| EXERCISE DESCRIPTION |
The only thing to report is how many lines of the data contain the word "simpl".

(DATA FOR THIS TASK Opens)

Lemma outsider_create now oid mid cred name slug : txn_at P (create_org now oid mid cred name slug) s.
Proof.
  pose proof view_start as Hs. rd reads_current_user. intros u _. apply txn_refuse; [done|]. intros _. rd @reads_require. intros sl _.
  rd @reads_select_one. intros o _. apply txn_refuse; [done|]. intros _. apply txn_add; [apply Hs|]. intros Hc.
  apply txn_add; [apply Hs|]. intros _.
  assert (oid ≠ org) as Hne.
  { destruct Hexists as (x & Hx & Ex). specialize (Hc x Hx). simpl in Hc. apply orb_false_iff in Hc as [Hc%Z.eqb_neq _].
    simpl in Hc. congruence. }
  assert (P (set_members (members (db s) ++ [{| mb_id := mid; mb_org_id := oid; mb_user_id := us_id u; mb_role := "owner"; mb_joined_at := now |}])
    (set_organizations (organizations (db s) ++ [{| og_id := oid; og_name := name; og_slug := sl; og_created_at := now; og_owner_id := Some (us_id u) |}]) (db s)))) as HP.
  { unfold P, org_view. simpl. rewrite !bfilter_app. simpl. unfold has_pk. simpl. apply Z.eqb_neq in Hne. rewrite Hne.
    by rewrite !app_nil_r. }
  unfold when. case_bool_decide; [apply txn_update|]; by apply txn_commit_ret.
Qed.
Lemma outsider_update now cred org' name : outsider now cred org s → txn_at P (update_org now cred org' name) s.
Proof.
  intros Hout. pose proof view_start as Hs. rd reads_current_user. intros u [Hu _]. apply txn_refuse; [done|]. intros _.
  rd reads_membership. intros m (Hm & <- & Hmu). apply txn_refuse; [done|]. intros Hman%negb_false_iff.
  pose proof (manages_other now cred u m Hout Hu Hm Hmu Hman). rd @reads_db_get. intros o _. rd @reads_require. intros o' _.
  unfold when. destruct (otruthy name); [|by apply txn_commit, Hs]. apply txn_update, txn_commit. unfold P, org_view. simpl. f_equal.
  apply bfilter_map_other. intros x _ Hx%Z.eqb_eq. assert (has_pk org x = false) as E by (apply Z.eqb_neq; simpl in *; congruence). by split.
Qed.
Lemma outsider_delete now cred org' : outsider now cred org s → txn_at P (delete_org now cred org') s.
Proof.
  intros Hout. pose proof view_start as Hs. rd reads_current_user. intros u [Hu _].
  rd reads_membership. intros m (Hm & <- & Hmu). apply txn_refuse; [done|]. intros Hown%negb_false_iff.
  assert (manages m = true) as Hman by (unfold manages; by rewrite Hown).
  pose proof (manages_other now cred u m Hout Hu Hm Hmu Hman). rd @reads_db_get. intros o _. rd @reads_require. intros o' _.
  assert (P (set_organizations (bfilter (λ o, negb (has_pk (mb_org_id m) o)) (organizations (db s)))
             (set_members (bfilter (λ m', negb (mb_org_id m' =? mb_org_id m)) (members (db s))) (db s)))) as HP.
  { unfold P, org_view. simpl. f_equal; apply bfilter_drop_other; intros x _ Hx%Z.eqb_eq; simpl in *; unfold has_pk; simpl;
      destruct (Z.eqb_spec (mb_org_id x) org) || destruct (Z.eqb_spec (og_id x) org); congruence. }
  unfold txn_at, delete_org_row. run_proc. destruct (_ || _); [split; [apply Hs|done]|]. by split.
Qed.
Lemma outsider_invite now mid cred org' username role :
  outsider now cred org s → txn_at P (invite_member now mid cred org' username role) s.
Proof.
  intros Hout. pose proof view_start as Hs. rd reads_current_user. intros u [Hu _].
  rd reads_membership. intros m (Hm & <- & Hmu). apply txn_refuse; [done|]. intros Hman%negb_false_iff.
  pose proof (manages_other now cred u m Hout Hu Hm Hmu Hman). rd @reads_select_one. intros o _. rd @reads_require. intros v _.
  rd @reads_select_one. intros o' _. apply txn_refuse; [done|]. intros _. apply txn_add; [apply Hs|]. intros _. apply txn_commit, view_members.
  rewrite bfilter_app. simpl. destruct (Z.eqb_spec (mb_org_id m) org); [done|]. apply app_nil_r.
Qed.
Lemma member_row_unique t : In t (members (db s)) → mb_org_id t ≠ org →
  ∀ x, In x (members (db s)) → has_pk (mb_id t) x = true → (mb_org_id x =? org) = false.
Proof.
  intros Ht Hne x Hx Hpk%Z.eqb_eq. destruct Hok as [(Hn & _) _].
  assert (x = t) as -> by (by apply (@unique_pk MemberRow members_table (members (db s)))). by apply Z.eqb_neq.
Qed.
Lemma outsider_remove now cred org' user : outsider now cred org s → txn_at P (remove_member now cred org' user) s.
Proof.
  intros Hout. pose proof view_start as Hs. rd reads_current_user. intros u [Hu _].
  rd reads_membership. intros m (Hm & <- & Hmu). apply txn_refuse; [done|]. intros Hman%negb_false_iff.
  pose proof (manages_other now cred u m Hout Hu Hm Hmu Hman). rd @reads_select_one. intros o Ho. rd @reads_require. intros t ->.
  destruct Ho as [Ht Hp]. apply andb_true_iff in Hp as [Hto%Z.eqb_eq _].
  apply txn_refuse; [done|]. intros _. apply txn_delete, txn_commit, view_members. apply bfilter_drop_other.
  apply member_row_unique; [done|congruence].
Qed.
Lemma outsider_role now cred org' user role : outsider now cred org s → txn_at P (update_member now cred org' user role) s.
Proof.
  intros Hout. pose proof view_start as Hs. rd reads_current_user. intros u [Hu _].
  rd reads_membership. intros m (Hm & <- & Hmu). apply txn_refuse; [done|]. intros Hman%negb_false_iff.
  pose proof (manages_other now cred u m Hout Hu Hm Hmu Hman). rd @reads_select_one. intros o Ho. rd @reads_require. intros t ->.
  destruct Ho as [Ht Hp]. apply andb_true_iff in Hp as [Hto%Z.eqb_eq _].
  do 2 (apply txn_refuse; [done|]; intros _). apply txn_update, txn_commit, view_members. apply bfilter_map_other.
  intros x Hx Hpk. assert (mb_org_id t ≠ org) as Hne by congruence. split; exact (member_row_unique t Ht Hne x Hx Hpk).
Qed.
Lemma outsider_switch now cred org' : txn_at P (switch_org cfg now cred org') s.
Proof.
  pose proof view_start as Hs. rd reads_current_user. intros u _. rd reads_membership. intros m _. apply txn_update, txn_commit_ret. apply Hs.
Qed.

(DATA FOR THIS TASK Closes)

| ANSWER TO THIS EXERCISE |
7